WHAT IS EXPECTED: The data below holds a line containing "(** * Worktree" and a line containing "string). *)"; please quote exactly those two lines and every line between them, and nothing else.
'''
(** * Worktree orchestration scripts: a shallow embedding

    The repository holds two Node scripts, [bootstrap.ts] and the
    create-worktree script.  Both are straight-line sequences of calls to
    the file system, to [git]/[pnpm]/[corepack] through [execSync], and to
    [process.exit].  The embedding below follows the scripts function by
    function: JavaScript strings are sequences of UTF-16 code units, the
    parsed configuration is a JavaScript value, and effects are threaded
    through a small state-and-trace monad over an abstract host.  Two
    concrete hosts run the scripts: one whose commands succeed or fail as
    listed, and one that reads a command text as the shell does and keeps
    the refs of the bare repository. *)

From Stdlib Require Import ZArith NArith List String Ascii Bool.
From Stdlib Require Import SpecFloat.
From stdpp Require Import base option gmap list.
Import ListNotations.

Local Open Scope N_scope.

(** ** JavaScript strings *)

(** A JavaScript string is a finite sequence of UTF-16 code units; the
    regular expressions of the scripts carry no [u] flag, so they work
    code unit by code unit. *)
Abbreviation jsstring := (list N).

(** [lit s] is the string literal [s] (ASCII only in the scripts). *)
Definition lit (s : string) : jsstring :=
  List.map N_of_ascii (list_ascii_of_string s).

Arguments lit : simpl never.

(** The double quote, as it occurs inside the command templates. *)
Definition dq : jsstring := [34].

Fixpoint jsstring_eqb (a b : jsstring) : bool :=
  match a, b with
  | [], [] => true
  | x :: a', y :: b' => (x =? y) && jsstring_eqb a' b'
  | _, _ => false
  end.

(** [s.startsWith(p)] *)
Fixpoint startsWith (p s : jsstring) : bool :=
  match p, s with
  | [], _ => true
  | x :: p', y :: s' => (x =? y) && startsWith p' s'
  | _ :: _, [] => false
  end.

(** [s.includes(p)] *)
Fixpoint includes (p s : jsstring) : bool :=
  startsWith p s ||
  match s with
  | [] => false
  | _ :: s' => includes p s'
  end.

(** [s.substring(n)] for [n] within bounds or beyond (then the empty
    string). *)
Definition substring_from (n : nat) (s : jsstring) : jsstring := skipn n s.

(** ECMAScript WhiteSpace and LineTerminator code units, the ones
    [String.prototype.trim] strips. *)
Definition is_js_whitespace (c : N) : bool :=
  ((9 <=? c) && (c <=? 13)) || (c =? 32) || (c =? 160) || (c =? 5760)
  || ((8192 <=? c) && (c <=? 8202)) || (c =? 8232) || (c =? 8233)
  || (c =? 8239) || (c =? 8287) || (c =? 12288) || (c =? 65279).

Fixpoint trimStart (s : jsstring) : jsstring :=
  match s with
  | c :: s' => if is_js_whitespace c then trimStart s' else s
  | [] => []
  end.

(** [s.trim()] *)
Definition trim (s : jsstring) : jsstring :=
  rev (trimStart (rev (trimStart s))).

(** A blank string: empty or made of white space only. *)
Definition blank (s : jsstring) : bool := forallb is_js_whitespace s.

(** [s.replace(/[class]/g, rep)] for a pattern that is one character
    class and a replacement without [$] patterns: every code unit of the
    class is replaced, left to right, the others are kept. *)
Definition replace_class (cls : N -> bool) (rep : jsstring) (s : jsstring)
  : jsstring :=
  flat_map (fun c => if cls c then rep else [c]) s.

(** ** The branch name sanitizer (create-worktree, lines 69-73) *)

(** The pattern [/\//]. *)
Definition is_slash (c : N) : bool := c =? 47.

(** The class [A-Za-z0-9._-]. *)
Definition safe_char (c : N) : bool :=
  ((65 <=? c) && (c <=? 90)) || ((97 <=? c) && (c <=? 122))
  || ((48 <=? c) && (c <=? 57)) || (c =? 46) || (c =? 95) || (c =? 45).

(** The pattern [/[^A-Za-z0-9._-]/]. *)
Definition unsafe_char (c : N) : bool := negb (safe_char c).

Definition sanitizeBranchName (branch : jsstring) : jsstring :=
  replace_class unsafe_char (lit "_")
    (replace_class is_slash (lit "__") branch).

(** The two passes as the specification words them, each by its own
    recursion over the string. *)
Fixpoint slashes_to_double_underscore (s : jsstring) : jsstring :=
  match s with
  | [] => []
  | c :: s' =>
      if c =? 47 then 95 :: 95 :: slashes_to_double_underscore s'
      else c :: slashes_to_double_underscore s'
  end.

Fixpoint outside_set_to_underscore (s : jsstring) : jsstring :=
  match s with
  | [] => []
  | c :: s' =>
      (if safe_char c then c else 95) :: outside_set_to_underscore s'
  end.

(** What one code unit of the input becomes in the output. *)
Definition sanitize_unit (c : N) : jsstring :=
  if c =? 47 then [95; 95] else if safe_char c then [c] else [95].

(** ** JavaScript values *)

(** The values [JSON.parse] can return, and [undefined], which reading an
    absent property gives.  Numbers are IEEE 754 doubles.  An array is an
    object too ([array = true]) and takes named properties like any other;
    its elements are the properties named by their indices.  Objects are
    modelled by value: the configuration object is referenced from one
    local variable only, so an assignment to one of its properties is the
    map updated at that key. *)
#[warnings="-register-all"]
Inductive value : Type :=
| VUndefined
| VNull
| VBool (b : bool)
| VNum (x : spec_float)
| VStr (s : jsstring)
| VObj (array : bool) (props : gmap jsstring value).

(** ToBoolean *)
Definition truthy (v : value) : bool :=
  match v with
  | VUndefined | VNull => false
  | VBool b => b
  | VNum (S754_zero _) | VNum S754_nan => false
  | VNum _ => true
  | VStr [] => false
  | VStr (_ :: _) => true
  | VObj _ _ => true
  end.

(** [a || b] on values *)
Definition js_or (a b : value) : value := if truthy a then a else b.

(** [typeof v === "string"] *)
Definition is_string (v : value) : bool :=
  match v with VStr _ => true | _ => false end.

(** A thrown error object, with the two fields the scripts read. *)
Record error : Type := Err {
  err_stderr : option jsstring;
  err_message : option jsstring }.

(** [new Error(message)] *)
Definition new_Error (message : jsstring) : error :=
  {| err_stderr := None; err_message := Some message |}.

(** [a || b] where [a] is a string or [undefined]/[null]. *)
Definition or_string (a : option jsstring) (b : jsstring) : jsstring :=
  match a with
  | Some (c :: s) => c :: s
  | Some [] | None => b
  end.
'''
'''
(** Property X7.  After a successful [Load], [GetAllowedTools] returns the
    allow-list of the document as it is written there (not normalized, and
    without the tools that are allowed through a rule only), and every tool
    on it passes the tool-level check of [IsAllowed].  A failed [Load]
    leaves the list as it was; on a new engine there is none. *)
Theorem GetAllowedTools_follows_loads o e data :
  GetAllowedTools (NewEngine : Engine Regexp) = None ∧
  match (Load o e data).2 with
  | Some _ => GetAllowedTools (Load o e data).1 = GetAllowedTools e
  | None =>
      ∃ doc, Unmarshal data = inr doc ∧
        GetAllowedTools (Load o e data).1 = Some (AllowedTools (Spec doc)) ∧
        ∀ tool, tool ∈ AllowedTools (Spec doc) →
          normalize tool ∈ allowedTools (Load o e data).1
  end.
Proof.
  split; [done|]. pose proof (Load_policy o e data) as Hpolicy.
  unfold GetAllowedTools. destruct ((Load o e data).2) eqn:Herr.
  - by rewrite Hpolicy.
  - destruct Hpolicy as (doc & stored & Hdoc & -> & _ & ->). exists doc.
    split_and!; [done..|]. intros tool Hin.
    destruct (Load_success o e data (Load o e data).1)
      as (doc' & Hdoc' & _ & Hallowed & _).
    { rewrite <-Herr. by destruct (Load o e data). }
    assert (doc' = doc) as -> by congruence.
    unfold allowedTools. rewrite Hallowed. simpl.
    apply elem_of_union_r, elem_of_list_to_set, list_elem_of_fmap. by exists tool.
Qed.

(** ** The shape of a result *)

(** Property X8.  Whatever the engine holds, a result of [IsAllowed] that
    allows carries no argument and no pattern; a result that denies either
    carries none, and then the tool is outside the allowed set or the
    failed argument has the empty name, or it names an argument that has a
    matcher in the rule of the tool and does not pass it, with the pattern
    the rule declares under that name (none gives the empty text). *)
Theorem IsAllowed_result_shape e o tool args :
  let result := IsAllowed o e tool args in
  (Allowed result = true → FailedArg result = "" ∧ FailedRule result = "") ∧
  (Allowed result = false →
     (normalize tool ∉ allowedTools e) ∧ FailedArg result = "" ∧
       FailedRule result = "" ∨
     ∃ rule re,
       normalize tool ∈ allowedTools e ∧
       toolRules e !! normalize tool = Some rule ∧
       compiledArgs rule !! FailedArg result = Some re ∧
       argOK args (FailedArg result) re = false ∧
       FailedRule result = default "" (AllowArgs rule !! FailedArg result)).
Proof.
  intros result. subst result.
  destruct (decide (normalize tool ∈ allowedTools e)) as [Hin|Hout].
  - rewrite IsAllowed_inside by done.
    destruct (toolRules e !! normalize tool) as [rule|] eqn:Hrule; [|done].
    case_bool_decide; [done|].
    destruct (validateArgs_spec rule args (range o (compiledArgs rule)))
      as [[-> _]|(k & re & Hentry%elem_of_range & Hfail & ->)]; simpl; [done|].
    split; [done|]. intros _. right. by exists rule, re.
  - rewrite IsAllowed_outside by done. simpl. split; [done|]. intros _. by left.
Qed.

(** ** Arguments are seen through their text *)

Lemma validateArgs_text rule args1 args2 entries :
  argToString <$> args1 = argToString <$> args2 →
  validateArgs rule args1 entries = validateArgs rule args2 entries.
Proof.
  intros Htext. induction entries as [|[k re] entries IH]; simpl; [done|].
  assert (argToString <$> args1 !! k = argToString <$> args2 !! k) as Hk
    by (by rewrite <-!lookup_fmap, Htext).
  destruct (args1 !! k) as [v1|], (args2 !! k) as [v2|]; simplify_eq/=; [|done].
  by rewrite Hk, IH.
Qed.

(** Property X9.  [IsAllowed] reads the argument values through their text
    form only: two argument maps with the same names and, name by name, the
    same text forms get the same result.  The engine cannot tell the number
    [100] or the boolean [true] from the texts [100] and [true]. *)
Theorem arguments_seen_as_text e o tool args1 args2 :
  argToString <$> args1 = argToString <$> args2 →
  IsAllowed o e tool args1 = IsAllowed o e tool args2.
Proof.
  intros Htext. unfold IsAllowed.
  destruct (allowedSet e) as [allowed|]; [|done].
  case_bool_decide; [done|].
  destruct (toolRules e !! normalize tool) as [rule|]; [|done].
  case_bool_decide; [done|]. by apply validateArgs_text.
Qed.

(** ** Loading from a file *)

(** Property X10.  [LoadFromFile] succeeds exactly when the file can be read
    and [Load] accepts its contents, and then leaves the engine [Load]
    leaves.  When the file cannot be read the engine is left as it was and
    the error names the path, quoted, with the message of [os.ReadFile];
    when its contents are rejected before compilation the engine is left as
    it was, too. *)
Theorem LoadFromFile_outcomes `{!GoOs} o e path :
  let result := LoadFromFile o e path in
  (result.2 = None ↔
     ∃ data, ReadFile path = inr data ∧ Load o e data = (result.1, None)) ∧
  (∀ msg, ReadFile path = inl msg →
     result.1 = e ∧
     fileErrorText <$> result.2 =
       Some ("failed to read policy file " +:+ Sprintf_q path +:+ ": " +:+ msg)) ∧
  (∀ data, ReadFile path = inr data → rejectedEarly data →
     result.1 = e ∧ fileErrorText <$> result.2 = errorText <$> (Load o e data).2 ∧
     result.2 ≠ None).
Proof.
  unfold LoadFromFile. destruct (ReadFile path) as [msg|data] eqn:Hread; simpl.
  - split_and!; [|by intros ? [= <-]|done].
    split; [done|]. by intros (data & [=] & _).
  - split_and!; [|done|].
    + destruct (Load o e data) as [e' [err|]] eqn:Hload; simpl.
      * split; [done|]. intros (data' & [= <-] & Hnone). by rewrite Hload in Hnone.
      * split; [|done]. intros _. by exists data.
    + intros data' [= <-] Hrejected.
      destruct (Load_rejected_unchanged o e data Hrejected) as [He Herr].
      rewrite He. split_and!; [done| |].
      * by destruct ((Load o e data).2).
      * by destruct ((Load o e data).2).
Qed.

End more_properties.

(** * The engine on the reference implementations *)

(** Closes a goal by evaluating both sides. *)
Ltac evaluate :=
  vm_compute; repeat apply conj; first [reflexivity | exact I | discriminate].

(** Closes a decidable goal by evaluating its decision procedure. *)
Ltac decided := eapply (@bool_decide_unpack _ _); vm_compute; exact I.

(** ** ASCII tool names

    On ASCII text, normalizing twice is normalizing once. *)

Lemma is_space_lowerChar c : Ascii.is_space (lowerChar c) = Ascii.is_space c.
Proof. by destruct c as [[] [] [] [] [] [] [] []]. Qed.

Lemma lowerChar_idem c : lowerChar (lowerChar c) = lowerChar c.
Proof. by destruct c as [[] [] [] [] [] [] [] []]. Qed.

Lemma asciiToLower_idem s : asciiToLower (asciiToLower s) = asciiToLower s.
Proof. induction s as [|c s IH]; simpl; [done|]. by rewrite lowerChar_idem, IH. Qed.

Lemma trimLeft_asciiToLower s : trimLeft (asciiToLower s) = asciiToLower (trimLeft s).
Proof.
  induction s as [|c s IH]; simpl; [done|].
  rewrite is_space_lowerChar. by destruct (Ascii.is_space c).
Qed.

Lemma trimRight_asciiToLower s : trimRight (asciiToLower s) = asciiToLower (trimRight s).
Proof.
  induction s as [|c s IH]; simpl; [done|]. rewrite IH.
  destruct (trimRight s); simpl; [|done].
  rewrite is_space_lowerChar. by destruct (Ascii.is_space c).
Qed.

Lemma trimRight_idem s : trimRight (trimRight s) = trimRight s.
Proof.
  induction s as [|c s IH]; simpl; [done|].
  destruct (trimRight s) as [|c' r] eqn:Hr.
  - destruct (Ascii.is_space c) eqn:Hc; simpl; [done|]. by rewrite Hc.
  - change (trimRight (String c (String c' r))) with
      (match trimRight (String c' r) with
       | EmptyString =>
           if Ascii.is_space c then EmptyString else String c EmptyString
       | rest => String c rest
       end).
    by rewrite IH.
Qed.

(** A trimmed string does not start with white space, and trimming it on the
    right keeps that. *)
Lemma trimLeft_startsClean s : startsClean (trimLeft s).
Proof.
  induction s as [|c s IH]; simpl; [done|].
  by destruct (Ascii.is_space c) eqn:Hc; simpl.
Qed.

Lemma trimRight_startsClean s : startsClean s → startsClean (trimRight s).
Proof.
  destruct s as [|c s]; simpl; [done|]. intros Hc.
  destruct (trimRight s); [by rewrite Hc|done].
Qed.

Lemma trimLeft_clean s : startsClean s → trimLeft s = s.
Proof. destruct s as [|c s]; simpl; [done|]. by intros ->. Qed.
'''
OUTPUT OF THE TASK:
(** * Worktree orchestration scripts: a shallow embedding

    The repository holds two Node scripts, [bootstrap.ts] and the
    create-worktree script.  Both are straight-line sequences of calls to
    the file system, to [git]/[pnpm]/[corepack] through [execSync], and to
    [process.exit].  The embedding below follows the scripts function by
    function: JavaScript strings are sequences of UTF-16 code units, the
    parsed configuration is a JavaScript value, and effects are threaded
    through a small state-and-trace monad over an abstract host.  Two
    concrete hosts run the scripts: one whose commands succeed or fail as
    listed, and one that reads a command text as the shell does and keeps
    the refs of the bare repository. *)

From Stdlib Require Import ZArith NArith List String Ascii Bool.
From Stdlib Require Import SpecFloat.
From stdpp Require Import base option gmap list.
Import ListNotations.

Local Open Scope N_scope.

(** ** JavaScript strings *)

(** A JavaScript string is a finite sequence of UTF-16 code units; the
    regular expressions of the scripts carry no [u] flag, so they work
    code unit by code unit. *)
Abbreviation jsstring := (list N).

(** [lit s] is the string literal [s] (ASCII only in the scripts). *)
Definition lit (s : string) : jsstring :=
  List.map N_of_ascii (list_ascii_of_string s).

Arguments lit : simpl never.

(** The double quote, as it occurs inside the command templates. *)
Definition dq : jsstring := [34].

Fixpoint jsstring_eqb (a b : jsstring) : bool :=
  match a, b with
  | [], [] => true
  | x :: a', y :: b' => (x =? y) && jsstring_eqb a' b'
  | _, _ => false
  end.

(** [s.startsWith(p)] *)
Fixpoint startsWith (p s : jsstring) : bool :=
  match p, s with
  | [], _ => true
  | x :: p', y :: s' => (x =? y) && startsWith p' s'
  | _ :: _, [] => false
  end.

(** [s.includes(p)] *)
Fixpoint includes (p s : jsstring) : bool :=
  startsWith p s ||
  match s with
  | [] => false
  | _ :: s' => includes p s'
  end.

(** [s.substring(n)] for [n] within bounds or beyond (then the empty
    string). *)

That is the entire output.